*Your objective:*
Output the entries below exactly, from the first line to the line holding "step (socket_message ref later", both included.

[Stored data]

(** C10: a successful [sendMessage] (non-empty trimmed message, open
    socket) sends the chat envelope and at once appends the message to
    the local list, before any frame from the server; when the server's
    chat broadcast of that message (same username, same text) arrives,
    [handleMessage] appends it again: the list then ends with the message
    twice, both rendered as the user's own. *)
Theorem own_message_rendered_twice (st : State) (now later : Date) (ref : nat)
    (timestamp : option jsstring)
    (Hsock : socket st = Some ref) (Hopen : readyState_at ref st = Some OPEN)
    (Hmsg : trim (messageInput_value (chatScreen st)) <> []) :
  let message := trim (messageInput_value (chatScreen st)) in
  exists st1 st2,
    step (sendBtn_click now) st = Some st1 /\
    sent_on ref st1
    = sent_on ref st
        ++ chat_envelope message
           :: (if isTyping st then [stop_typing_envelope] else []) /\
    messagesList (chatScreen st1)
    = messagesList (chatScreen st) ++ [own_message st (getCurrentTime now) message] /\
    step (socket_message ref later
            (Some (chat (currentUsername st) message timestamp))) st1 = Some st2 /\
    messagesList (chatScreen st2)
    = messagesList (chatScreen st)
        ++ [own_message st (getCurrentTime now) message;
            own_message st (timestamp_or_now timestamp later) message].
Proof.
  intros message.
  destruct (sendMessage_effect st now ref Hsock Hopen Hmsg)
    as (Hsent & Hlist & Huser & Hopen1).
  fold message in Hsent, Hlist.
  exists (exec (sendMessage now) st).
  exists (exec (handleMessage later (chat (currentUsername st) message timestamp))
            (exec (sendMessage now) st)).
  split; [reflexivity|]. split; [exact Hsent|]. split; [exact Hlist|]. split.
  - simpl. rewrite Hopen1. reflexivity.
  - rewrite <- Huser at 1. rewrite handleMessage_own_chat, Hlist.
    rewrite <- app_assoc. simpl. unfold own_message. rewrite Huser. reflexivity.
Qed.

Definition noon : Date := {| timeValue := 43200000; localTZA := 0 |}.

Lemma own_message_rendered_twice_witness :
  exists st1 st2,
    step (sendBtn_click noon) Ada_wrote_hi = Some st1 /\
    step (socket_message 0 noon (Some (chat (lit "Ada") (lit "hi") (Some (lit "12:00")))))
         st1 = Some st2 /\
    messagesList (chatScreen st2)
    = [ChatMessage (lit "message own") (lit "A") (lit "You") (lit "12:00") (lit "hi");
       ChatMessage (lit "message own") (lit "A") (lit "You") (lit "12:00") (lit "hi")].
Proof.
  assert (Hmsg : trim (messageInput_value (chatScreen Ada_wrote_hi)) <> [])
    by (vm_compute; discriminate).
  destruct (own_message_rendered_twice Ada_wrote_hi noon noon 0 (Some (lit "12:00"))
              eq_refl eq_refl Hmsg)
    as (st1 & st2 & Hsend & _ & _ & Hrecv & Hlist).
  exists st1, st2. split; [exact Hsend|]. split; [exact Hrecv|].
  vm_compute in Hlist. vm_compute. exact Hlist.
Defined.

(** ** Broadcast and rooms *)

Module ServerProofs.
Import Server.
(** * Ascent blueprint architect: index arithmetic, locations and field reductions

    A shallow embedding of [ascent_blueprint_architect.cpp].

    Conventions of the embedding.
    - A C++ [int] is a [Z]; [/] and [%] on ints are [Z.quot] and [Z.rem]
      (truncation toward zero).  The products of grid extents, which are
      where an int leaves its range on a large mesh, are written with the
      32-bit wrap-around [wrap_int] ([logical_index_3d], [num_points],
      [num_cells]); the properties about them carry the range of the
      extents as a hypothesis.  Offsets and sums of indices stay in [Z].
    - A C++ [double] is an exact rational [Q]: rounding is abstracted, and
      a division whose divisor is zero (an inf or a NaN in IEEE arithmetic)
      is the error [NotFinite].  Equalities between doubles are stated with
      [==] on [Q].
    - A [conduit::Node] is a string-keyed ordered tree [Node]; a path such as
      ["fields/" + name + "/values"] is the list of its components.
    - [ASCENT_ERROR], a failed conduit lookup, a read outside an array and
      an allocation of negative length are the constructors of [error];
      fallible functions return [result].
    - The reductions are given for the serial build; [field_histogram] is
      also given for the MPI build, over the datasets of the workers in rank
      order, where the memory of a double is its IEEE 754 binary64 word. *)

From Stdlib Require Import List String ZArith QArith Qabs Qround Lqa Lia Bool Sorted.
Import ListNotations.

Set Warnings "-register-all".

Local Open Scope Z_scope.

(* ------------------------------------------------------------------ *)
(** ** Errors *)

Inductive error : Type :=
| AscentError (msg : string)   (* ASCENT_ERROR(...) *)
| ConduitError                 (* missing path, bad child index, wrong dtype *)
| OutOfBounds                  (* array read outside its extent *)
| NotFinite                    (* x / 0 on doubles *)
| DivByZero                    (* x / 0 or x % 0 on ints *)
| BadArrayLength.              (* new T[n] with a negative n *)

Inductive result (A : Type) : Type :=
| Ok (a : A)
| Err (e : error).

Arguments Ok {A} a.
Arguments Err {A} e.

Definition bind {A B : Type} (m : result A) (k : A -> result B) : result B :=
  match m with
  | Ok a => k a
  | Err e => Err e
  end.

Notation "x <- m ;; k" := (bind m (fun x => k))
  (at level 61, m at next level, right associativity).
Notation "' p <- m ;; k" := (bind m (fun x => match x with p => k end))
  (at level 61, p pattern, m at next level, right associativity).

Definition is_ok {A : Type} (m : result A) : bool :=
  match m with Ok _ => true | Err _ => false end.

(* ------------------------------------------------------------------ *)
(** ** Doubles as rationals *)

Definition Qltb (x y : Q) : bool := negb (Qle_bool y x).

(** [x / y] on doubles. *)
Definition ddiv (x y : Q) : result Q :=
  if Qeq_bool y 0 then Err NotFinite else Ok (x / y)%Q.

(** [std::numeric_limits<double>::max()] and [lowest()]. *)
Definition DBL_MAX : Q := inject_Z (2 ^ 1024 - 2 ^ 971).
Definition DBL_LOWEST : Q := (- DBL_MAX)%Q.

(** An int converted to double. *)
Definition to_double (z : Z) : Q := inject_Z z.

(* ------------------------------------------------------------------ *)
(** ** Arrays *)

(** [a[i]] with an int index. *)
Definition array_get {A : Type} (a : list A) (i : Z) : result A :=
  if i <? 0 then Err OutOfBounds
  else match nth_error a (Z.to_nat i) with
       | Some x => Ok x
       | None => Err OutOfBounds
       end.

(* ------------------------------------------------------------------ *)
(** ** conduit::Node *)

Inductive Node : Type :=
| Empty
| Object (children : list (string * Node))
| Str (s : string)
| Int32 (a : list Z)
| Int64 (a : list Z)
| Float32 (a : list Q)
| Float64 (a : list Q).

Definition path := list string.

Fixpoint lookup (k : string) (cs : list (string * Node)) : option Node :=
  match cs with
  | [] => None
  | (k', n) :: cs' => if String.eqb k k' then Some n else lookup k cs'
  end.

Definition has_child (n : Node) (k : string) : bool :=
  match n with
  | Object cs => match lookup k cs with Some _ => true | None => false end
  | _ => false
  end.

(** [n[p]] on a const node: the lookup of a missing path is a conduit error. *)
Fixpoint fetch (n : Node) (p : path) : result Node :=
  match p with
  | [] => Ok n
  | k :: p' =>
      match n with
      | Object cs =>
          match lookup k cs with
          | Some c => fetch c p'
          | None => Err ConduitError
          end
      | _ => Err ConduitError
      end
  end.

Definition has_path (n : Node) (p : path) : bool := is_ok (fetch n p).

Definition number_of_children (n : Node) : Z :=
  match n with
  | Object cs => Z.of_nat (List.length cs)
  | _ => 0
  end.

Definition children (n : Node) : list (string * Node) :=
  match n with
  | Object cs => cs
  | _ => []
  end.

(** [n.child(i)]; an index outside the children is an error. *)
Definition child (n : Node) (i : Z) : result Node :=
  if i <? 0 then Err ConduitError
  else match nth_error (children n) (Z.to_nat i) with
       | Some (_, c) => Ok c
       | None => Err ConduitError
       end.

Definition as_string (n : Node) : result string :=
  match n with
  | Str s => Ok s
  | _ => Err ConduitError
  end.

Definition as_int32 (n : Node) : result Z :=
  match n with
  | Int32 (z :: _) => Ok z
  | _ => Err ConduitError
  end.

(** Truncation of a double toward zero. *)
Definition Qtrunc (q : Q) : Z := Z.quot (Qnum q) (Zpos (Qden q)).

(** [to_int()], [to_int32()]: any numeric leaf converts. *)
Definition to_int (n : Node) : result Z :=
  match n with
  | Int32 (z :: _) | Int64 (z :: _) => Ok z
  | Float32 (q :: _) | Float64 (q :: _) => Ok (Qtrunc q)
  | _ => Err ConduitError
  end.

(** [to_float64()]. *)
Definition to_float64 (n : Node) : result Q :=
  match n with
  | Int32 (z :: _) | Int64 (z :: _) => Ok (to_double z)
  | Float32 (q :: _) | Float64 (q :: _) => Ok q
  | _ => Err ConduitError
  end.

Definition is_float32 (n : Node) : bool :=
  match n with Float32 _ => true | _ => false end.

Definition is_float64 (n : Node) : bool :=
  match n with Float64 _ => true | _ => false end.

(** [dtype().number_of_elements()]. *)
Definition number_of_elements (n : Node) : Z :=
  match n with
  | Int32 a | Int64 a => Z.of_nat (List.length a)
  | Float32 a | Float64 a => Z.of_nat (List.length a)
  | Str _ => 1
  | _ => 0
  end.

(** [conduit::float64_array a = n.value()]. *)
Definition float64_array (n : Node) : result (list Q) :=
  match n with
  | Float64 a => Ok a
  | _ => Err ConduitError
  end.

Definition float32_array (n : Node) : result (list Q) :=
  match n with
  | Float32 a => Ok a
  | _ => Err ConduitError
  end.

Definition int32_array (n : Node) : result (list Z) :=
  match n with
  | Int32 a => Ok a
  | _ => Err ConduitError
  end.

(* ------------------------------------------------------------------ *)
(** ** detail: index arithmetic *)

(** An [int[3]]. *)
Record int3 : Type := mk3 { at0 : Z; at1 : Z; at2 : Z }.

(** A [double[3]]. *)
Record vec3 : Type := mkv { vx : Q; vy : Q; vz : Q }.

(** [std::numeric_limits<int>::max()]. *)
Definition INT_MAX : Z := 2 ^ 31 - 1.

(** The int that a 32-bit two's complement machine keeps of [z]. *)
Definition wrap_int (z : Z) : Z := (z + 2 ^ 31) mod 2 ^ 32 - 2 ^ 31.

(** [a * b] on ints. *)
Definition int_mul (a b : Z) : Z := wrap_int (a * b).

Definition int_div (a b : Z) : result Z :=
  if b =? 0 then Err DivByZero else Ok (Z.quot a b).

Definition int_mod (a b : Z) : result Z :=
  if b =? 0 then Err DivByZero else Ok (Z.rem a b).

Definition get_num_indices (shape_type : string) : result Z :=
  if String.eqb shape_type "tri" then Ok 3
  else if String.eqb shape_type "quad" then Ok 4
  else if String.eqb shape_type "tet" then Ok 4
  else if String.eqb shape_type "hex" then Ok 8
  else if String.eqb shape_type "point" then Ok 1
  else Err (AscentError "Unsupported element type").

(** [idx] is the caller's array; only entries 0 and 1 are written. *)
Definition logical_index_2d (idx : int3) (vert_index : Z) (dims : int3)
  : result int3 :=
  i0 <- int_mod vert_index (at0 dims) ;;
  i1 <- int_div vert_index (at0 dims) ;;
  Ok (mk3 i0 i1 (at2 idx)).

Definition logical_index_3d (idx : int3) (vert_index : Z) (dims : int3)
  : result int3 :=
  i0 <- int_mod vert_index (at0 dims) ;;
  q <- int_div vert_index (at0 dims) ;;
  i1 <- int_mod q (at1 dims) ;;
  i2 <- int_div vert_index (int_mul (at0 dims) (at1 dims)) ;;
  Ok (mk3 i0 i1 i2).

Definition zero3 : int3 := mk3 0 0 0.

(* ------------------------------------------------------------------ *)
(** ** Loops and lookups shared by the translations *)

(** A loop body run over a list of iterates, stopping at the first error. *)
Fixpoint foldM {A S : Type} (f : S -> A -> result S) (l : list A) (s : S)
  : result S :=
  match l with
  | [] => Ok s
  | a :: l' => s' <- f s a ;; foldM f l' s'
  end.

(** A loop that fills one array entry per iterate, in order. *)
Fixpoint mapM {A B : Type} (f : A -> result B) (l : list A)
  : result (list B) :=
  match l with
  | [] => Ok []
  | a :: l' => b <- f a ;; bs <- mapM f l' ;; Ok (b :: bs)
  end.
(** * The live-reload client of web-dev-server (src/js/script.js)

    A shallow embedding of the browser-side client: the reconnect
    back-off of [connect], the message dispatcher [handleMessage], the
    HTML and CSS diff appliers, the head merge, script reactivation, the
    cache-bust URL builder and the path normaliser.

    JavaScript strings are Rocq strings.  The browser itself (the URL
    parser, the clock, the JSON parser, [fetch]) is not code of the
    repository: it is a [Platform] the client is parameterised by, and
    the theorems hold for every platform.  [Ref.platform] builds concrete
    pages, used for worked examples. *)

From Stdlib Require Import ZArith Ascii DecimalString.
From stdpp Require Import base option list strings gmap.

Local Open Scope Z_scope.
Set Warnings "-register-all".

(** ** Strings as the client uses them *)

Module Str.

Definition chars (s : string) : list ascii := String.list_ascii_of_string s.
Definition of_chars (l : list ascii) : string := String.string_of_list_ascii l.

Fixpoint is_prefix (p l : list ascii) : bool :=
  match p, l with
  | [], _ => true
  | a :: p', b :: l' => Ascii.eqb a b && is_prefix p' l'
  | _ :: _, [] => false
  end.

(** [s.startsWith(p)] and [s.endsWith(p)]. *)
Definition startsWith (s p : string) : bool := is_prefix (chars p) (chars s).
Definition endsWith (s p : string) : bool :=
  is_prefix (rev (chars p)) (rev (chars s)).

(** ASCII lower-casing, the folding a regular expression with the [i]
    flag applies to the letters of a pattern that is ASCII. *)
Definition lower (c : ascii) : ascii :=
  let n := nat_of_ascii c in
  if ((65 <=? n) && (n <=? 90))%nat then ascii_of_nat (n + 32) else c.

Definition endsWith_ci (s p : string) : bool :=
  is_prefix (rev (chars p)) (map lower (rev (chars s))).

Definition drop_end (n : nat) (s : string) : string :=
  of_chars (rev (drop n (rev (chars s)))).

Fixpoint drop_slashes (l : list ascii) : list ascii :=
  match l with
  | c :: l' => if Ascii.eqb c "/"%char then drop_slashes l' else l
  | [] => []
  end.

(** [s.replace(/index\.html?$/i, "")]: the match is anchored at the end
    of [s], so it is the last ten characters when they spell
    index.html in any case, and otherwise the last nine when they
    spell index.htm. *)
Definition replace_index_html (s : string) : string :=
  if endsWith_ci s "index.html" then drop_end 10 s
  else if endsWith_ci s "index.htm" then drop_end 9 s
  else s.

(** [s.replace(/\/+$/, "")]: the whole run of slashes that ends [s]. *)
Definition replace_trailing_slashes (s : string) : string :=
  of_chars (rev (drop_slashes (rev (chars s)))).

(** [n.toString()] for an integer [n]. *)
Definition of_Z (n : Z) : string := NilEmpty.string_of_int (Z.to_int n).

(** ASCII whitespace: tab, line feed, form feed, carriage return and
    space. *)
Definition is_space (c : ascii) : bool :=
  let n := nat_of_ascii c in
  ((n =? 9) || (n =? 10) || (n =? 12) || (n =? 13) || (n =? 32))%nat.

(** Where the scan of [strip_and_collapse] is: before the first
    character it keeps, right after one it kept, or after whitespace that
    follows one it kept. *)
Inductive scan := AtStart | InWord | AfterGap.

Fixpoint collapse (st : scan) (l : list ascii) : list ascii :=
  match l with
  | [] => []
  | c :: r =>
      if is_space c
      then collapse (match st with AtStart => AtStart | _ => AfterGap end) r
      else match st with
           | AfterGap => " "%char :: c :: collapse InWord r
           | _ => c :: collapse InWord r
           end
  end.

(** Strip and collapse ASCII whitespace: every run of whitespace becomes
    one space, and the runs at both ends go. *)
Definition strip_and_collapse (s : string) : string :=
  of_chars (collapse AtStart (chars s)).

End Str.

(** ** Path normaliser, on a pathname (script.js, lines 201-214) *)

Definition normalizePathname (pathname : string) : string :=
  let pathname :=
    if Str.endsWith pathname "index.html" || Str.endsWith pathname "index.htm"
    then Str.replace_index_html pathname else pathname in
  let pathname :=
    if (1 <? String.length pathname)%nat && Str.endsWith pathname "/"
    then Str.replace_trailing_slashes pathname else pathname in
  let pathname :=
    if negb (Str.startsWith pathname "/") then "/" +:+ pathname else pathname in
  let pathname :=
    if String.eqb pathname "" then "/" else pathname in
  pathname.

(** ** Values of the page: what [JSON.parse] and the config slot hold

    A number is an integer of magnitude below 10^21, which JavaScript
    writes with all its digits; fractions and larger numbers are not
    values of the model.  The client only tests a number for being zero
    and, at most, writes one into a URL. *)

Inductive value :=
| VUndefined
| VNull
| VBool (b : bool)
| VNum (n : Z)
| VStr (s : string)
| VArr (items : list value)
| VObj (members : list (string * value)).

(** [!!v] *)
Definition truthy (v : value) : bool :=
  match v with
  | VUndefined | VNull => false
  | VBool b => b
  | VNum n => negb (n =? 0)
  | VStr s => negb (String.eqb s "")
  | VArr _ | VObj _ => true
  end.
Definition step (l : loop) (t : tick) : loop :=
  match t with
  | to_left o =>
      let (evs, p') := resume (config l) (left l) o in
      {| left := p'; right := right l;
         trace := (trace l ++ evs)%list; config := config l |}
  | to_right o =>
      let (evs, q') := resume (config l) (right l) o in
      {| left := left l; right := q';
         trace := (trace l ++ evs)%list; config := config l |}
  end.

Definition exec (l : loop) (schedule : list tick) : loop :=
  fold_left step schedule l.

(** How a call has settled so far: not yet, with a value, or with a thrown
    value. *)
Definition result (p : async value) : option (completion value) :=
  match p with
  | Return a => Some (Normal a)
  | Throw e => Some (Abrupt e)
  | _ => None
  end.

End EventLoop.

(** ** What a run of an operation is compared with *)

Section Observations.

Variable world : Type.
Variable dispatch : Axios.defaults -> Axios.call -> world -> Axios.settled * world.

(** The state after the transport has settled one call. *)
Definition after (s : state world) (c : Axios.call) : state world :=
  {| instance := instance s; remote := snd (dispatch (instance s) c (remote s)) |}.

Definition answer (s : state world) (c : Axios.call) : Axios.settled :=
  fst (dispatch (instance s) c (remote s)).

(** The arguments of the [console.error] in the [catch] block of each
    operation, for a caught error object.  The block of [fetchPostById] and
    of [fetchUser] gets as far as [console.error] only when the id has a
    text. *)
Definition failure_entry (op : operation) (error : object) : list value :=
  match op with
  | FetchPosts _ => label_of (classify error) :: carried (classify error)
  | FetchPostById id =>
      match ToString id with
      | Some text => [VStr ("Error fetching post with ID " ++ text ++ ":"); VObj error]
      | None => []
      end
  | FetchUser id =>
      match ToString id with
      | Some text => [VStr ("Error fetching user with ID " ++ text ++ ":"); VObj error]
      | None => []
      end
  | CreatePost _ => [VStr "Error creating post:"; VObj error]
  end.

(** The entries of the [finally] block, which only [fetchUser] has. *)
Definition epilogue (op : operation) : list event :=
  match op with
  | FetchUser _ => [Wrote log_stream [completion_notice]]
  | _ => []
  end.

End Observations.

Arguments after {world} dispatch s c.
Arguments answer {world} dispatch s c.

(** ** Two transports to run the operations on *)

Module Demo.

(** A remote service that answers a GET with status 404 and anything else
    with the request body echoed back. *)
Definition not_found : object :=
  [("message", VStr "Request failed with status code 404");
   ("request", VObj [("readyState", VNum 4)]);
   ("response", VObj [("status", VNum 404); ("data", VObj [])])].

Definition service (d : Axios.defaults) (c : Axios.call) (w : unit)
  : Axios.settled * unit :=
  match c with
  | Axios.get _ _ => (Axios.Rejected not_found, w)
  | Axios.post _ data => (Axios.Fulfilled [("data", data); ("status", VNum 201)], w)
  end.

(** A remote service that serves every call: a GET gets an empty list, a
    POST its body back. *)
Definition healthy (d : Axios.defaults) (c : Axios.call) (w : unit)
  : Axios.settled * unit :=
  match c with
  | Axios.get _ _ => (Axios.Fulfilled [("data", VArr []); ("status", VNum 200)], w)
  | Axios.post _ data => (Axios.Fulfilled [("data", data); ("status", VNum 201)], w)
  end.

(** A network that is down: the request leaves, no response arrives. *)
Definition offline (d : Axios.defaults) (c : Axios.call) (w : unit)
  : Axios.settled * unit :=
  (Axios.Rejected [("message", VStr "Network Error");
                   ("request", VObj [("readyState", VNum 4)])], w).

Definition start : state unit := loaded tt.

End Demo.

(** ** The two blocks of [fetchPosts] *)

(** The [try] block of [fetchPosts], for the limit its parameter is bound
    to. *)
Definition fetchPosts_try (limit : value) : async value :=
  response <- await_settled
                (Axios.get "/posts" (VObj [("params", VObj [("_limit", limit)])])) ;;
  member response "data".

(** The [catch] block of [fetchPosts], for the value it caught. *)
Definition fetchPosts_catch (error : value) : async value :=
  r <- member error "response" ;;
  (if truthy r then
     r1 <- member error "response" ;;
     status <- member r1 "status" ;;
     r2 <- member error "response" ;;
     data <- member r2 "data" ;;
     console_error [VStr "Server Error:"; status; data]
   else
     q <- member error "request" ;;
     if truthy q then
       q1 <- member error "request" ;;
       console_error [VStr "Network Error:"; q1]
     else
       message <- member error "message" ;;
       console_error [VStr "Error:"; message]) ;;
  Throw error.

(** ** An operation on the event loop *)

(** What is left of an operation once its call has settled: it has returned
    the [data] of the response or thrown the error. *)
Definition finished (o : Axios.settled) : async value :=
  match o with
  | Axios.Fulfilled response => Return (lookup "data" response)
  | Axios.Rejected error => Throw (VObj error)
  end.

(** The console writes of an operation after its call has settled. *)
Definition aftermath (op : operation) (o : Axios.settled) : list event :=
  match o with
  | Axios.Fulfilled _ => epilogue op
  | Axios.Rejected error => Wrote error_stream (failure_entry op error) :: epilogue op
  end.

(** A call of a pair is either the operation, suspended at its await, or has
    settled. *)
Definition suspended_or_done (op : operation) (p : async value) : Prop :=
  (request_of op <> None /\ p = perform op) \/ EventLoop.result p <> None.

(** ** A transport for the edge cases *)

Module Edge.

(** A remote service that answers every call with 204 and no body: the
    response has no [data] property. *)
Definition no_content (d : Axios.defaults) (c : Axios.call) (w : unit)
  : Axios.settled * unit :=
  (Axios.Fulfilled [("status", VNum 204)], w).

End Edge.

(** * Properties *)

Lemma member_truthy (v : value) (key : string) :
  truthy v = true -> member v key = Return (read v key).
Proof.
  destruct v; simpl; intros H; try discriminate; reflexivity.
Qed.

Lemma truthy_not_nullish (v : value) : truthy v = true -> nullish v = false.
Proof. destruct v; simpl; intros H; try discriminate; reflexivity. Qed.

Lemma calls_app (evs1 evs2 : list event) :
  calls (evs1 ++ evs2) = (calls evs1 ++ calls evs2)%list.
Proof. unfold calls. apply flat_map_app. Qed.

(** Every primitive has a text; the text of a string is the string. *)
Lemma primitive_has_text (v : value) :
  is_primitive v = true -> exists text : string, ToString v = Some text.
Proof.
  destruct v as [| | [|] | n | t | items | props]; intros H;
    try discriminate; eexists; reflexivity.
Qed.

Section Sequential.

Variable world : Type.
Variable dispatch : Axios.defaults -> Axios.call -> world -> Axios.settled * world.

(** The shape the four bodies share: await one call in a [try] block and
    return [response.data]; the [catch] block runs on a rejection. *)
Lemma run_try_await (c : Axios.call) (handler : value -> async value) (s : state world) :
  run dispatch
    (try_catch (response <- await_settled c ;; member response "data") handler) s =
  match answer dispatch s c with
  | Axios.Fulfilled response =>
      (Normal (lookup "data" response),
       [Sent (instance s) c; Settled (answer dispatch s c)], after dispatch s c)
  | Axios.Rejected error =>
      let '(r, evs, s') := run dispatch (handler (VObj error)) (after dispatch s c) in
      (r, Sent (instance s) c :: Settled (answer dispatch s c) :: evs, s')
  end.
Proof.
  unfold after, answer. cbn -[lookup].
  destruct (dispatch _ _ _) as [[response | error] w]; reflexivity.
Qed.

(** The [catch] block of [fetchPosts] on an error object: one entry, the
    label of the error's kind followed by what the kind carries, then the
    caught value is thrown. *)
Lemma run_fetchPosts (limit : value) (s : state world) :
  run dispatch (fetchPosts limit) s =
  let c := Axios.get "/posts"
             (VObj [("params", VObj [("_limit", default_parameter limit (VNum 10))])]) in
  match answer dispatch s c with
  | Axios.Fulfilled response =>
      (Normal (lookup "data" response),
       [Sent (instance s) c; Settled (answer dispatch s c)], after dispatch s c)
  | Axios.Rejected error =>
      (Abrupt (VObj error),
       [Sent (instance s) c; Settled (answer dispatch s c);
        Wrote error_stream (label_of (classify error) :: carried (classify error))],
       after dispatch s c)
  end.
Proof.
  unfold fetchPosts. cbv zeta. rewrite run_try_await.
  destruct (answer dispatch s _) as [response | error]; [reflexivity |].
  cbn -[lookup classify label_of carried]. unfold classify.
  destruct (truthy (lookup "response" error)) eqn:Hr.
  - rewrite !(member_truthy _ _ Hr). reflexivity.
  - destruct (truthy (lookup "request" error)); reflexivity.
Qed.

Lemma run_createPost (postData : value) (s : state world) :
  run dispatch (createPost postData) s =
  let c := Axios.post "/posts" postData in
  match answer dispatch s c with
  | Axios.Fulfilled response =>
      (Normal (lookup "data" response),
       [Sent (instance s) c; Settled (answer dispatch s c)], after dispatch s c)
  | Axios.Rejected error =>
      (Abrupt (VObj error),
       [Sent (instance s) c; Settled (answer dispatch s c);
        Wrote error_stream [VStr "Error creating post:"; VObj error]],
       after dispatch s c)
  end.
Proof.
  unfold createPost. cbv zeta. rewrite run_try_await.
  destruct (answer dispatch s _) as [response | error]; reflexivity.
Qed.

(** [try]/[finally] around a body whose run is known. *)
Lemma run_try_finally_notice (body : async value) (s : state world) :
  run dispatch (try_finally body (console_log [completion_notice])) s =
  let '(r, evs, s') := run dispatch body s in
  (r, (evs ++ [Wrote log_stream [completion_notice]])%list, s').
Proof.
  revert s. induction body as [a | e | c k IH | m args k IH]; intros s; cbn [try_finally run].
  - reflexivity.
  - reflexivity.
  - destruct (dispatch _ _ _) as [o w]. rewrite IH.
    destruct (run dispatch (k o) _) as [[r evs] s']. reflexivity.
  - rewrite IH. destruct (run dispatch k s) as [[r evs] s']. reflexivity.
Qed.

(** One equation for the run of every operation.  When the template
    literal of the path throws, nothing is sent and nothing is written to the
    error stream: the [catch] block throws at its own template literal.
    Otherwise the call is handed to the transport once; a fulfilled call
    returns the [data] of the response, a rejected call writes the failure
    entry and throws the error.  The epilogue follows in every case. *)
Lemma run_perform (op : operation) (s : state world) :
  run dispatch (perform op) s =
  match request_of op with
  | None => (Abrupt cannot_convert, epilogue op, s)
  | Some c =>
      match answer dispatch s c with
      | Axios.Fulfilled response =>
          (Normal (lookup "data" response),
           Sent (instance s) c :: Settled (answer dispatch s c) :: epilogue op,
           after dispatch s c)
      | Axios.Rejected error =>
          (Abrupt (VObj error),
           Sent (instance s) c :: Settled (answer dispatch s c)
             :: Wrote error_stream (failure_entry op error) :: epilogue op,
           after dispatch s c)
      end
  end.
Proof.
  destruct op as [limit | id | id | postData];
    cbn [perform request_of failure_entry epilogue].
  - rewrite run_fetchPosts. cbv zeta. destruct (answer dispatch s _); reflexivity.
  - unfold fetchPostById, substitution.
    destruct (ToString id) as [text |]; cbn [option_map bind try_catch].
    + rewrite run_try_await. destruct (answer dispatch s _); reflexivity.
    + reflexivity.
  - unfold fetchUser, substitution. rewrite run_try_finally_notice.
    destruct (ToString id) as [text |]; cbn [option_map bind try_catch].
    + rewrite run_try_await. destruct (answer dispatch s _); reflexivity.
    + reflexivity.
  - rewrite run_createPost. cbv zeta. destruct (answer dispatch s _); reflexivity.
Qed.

*Task answer:*
(** C10: a successful [sendMessage] (non-empty trimmed message, open
    socket) sends the chat envelope and at once appends the message to
    the local list, before any frame from the server; when the server's
    chat broadcast of that message (same username, same text) arrives,
    [handleMessage] appends it again: the list then ends with the message
    twice, both rendered as the user's own. *)
Theorem own_message_rendered_twice (st : State) (now later : Date) (ref : nat)
    (timestamp : option jsstring)
    (Hsock : socket st = Some ref) (Hopen : readyState_at ref st = Some OPEN)
    (Hmsg : trim (messageInput_value (chatScreen st)) <> []) :
  let message := trim (messageInput_value (chatScreen st)) in
  exists st1 st2,
    step (sendBtn_click now) st = Some st1 /\
    sent_on ref st1
    = sent_on ref st
        ++ chat_envelope message
           :: (if isTyping st then [stop_typing_envelope] else []) /\
    messagesList (chatScreen st1)
    = messagesList (chatScreen st) ++ [own_message st (getCurrentTime now) message] /\
    step (socket_message ref later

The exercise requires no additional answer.